Excerpted records:
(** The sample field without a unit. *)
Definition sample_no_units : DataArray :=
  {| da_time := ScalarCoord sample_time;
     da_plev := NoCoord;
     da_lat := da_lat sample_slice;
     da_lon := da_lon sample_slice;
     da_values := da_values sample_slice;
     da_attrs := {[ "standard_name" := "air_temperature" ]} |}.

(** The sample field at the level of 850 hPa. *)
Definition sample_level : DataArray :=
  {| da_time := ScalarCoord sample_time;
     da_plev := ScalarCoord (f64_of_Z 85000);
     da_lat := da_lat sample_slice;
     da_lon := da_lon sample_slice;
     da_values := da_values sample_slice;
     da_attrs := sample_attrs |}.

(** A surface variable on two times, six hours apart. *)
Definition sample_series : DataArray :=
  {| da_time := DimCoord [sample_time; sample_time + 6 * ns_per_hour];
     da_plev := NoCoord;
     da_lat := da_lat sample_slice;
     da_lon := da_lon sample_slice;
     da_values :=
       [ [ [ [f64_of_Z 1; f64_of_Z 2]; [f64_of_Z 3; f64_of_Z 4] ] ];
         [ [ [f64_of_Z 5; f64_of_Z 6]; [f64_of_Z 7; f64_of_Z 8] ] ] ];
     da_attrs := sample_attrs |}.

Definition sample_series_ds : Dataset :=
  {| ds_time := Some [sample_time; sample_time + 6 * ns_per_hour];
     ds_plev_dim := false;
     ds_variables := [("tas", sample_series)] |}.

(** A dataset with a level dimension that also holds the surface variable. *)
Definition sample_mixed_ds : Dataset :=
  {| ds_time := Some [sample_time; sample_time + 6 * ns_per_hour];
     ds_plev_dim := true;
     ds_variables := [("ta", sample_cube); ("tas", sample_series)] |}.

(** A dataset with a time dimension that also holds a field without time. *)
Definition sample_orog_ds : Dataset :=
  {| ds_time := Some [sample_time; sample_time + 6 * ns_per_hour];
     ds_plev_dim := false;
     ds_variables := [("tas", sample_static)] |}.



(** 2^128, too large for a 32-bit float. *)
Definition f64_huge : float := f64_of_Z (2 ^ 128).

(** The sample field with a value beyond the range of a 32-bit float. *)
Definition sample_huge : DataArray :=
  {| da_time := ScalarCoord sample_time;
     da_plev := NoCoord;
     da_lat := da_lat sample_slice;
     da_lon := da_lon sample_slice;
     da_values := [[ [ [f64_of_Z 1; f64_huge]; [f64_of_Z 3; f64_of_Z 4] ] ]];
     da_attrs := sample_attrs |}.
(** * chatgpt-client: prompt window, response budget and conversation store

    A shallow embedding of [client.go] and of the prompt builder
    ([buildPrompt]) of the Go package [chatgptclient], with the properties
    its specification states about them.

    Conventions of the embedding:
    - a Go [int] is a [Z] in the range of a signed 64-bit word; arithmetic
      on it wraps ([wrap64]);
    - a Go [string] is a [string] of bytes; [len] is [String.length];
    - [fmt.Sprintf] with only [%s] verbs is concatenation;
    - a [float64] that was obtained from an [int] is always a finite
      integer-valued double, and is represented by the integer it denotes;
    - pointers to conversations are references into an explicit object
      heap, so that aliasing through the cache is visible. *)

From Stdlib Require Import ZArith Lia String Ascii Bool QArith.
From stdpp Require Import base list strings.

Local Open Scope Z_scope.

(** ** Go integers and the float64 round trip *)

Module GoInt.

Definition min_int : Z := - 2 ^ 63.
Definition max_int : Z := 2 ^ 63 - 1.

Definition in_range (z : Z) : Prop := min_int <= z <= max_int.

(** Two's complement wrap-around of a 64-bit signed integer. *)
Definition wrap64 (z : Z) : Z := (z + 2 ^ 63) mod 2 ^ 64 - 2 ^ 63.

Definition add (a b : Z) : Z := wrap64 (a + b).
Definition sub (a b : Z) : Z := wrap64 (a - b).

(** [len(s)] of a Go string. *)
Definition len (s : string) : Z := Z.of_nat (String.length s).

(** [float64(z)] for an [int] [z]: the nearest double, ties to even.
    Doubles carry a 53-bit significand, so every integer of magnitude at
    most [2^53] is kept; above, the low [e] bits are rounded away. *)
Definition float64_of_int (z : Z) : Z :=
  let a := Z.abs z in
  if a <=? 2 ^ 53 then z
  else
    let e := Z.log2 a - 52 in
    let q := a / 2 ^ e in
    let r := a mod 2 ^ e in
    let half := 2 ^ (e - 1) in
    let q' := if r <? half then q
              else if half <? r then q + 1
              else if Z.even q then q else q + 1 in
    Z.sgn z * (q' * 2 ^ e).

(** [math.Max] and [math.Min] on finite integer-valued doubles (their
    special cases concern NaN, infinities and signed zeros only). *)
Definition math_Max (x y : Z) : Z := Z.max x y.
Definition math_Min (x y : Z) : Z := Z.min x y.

Exercise: Please give back, exactly as it stands above, the stretch from the line with "Definition sample_series : DataArray" through the line with "[ [ [f64_of_Z 5;", and no line outside it.

Answer for the task:
Definition sample_series : DataArray :=
  {| da_time := DimCoord [sample_time; sample_time + 6 * ns_per_hour];
     da_plev := NoCoord;
     da_lat := da_lat sample_slice;
     da_lon := da_lon sample_slice;
     da_values :=
       [ [ [ [f64_of_Z 1; f64_of_Z 2]; [f64_of_Z 3; f64_of_Z 4] ] ];
         [ [ [f64_of_Z 5; f64_of_Z 6]; [f64_of_Z 7; f64_of_Z 8] ] ] ];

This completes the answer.